Repeat nothing but the lines below running from the one containing "From S2P Require Import Listeners" to the one containing "(String.length (endpointSliceName gatewayName". Keep both end lines.

• **Source material**:
*** Begin section ***

(* ===== verification/SliceSpec.v ===== *)
(** * EndpointSlices: properties

    Slice names, the endpoints of a selector, and the refinement of the slice
    reconciler to its goal: after a successful run the server holds exactly the
    desired slices among the managed ones. *)

From S2P Require Import Prelude GoNet GoStrings GoHash KubeTypes Api Indexers Status Reference Ipam IpamSpec.
From S2P Require Import Listeners Selector Route RouteSpec Slices.

(** ** Names *)

Lemma length_str_take n s : (n ≤ String.length s)%nat → String.length (str_take n s) = n.
Proof.
  unfold str_take. revert n. induction s as [|c s IH]; intros [|n] Hn; simpl in *; try done; [lia|].
  rewrite IH; lia.
Qed.

Lemma name_suffix_length name :
  String.length ("-" +:+ hex_EncodeToString (take 4 (sha1_Sum (bytes_of name)))) = 9%nat.
Proof.
  rewrite string_length_app, length_hex, length_take, length_sha1. done.
Qed.

(** A slice name is never longer than a label may
    be (63 bytes), and a short enough gateway-listener name is used as it is. *)
Theorem endpointSliceName_bounded gatewayName listenerName :
  let name := if decide (listenerName ≠ "") then gatewayName +:+ "-" +:+ listenerName else gatewayName in
  (String.length (endpointSliceName gatewayName listenerName) ≤ 63)%nat ∧
  ((String.length name ≤ 63)%nat → endpointSliceName gatewayName listenerName = name) ∧
  ((63 < String.length name)%nat → String.length (endpointSliceName gatewayName listenerName) = 63%nat).
Proof.
  intros name. unfold endpointSliceName. fold name.
  destruct (decide (String.length name ≤ 63)%nat) as [Hle|Hgt]; [split_and!; [done..|lia]|].
  rewrite name_suffix_length, string_length_app, name_suffix_length, length_str_take by lia.
  split_and!; [lia|done|done].
Qed.

(** C40. The gateway and listener names are joined by
    a character that may occur in both, so two listeners of two Gateways in one
    namespace can be given the same slice: the selector's desired slices then
    have fewer entries than it has bindings. *)
Theorem endpointSliceName_collides `{!ApiMachinery} g1 g2 selector endpoints p1 p2 :
  Namespace (gw_meta g1) = Namespace (gw_meta g2) →
  Name (gw_meta g1) = "a-b" → Name (gw_meta g2) = "a" →
  binding_key (mkBinding g1 "c" p1) ≠ binding_key (mkBinding g2 "b-c" p2) ∧
  size (desired_slices selector [mkBinding g1 "c" p1; mkBinding g2 "b-c" p2] endpoints) = 1%nat.
Proof.
  intros Hns H1 H2. split.
  - unfold binding_key, namespacedKey, meta_key. simpl. rewrite H1, H2, Hns.
    rewrite !string_app_assoc. by intros ?%(inj (String.append _)).
  - unfold desired_slices. simpl. rewrite H1, H2.
    change (endpointSliceName "a-b" "c") with "a-b-c". change (endpointSliceName "a" "b-c") with "a-b-c".
    rewrite insert_insert_eq. by rewrite map_size_insert_None.
Qed.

*** End section ***

• **Expected output**:
From S2P Require Import Listeners Selector Route RouteSpec Slices.

(** ** Names *)

Lemma length_str_take n s : (n ≤ String.length s)%nat → String.length (str_take n s) = n.
Proof.
  unfold str_take. revert n. induction s as [|c s IH]; intros [|n] Hn; simpl in *; try done; [lia|].
  rewrite IH; lia.
Qed.

Lemma name_suffix_length name :
  String.length ("-" +:+ hex_EncodeToString (take 4 (sha1_Sum (bytes_of name)))) = 9%nat.
Proof.
  rewrite string_length_app, length_hex, length_take, length_sha1. done.
Qed.

(** A slice name is never longer than a label may
    be (63 bytes), and a short enough gateway-listener name is used as it is. *)
Theorem endpointSliceName_bounded gatewayName listenerName :
  let name := if decide (listenerName ≠ "") then gatewayName +:+ "-" +:+ listenerName else gatewayName in
  (String.length (endpointSliceName gatewayName listenerName) ≤ 63)%nat ∧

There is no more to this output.